The use of multiple datasets to identify autophagy-related molecular mechanisms in intracerebral hemorrhage.

Abstract

Background: Intracerebral hemorrhage (ICH) is a stroke syndrome with high mortality and disability rates, but autophagy's mechanism in ICH is still unclear. We identified key autophagy genes in ICH by bioinformatics methods and explored their mechanisms. Methods: We downloaded ICH patient chip data from the Gene Expression Omnibus (GEO) database. Based on the GENE database, differentially expressed genes (DEGs) for autophagy were identified.
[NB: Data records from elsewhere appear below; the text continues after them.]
(* ===== verification/TrieSpec.v ===== *)
(** The trie of [Trie] as a map from paths to words: inserting a word puts it last
    among the words of its number, and a session of the T9 program answers every
    number with the words of the dictionary that it spells, in their order. *)
From Stdlib Require Import ZArith Lia.
From S2P Require Import Prelude Alloc Trie.
Open Scope Z_scope.

Abbreviation path := (list nat) (only parsing).

(** ** Walking *)

Definition step_to (h : gmap positive trie_node) (p : positive) (d : nat) : option positive :=
  n ← h !! p; mjoin (child n !! d).

Fixpoint walk (h : gmap positive trie_node) (p : positive) (ds : list nat) : option positive :=
  match ds with
  | [] => Some p
  | d :: ds' => q ← step_to h p d; walk h q ds'
  end.

(** What the node at a path holds. *)
Definition view (h : gmap positive trie_node) (root : positive) (ds : list nat)
    : option (bool * option (list Z)) :=
  p ← walk h root ds; n ← h !! p; Some (isEnd n, word n).

Lemma walk_snoc h p ds d : walk h p (ds ++ [d]) = (q ← walk h p ds; step_to h q d).
Proof.
  revert p. induction ds as [|x ds IH]; intros p; cbn; [by destruct (step_to h p d)|].
  destruct (step_to h p x); cbn; [apply IH|done].
Qed.

Lemma walk_app h p ds ds' : walk h p (ds ++ ds') = (q ← walk h p ds; walk h q ds').
Proof.
  revert p. induction ds as [|x ds IH]; intros p; cbn; [done|].
  destruct (step_to h p x); cbn; [apply IH|done].
Qed.

(** The blocks of the heap: one for a node, one for its word. *)
Definition weight (n : trie_node) : Z := 1 + (match word n with Some _ => 1 | None => 0 end).
Definition blocks (h : gmap positive trie_node) : Z := map_fold (fun _ n a => weight n + a) 0 h.

Lemma blocks_insert h p n : h !! p = None -> blocks (<[p := n]> h) = weight n + blocks h.
Proof. intros H. unfold blocks. rewrite map_fold_insert_L; [done|intros; lia|done]. Qed.

Lemma blocks_delete h p n : h !! p = Some n -> blocks h = weight n + blocks (delete p h).
Proof.
  intros H. rewrite <- (blocks_insert _ p) by apply lookup_delete_eq. by rewrite insert_delete_id.
Qed.

Lemma blocks_update h p n n' : h !! p = Some n -> blocks (<[p := n']> h) = blocks h + weight n' - weight n.
Proof.
  intros H. rewrite (blocks_delete h p n H), <- insert_delete_eq, blocks_insert by apply lookup_delete_eq. lia.
Qed.

(** ** Well-formed tries *)

(** [base] blocks are not the trie's. *)
Record trie_ok (base : Z) (s : heap) (root : positive) : Prop := mk_trie_ok {
  plenty : plentiful (al s);
  ids : forall p, is_Some (nodes s !! p) -> (p < next_id (al s))%positive;
  nine : forall p n, nodes s !! p = Some n -> length (child n) = 9%nat;
  closed : forall p d q, step_to (nodes s) p d = Some q -> is_Some (nodes s !! q);
  no_parent : forall p d, step_to (nodes s) p d <> Some root;
  one_parent : forall p d p' d' q, step_to (nodes s) p d = Some q -> step_to (nodes s) p' d' = Some q ->
    p = p' /\ d = d';
  has_root : is_Some (nodes s !! root);
  reached : forall p, is_Some (nodes s !! p) -> exists ds, walk (nodes s) root ds = Some p;
  balanced : live (al s) = base + blocks (nodes s)
}.

Section trie.
Context (base : Z) (root : positive).

Lemma walk_in s ds p : trie_ok base s root -> walk (nodes s) root ds = Some p -> is_Some (nodes s !! p).
Proof.
  intros Hs. destruct ds as [|d ds _] using rev_ind; [intros [= <-]; apply (has_root _ _ _ Hs)|].
  rewrite walk_snoc. intros (q & _ & Hq)%bind_Some. by apply (closed _ _ _ Hs) in Hq.
Qed.

(** A node has one path. *)
Lemma walk_inj s : trie_ok base s root -> forall ds ds' p, walk (nodes s) root ds = Some p ->
  walk (nodes s) root ds' = Some p -> ds = ds'.
Proof.
  intros Hs ds. induction ds as [|d ds IH] using rev_ind; intros ds' p;
    destruct ds' as [|d' ds' _] using rev_ind; rewrite ?walk_snoc; [done| | |].
  - intros [= <-] (q & _ & Hq)%bind_Some. by destruct (no_parent _ _ _ Hs q d').
  - intros (q & _ & Hq)%bind_Some [= <-]. by destruct (no_parent _ _ _ Hs q d).
  - intros (q & Hw & Hq)%bind_Some (q' & Hw' & Hq')%bind_Some.
    destruct (one_parent _ _ _ Hs _ _ _ _ _ Hq Hq') as [<- <-]. by rewrite (IH ds' q).
Qed.

(** *** Storing at a node *)

Lemma step_to_same h p n n' : h !! p = Some n -> child n' = child n ->
  forall p0 d, step_to (<[p := n']> h) p0 d = step_to h p0 d.
Proof.
  intros Hp Hc p0 d. unfold step_to. destruct (decide (p0 = p)) as [->|];
    [by rewrite lookup_insert_eq, Hp; cbn; rewrite Hc|by rewrite lookup_insert_ne].
Qed.

Lemma walk_ext h h' : (forall p d, step_to h' p d = step_to h p d) ->
  forall ds p, walk h' p ds = walk h p ds.
Proof.
  intros Hst ds. induction ds as [|d ds IH]; intros p; cbn; [done|].
  rewrite Hst. by destruct (step_to h p d); cbn.
Qed.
We identified key genes through protein-protein interaction (PPI) network analysis and analyzed their associated pathways in Gene Ontology (GO) and the Kyoto Encyclopedia of Genes and Genomes (KEGG). Gene-motif rankings, miRWalk and ENCORI databases were used to analyze the key gene transcription factor (TF) regulatory network and ceRNA network. Finally, relevant target pathways were obtained by gene set enrichment analysis (GSEA). Results: Eleven autophagy-related DEGs in ICH were obtained, and IL-1B, STAT3, NLRP3 and NOD2 were identified as key genes with clinical predictive value by PPI and receiver operating characteristic (ROC) curve analysis. The candidate gene expression level was significantly correlated with the immune infiltration level, and most of the key genes were positively correlated with the immune cell infiltration level. The key genes are mainly related to cytokine and receptor interactions, immune responses and other pathways. The ceRNA network predicted 8,654 interaction pairs (24 miRNAs and 2,952 lncRNAs). Conclusion: We used multiple bioinformatics datasets to identify IL-1B, STAT3, NLRP3 and NOD2 as key genes that contribute to the development of ICH.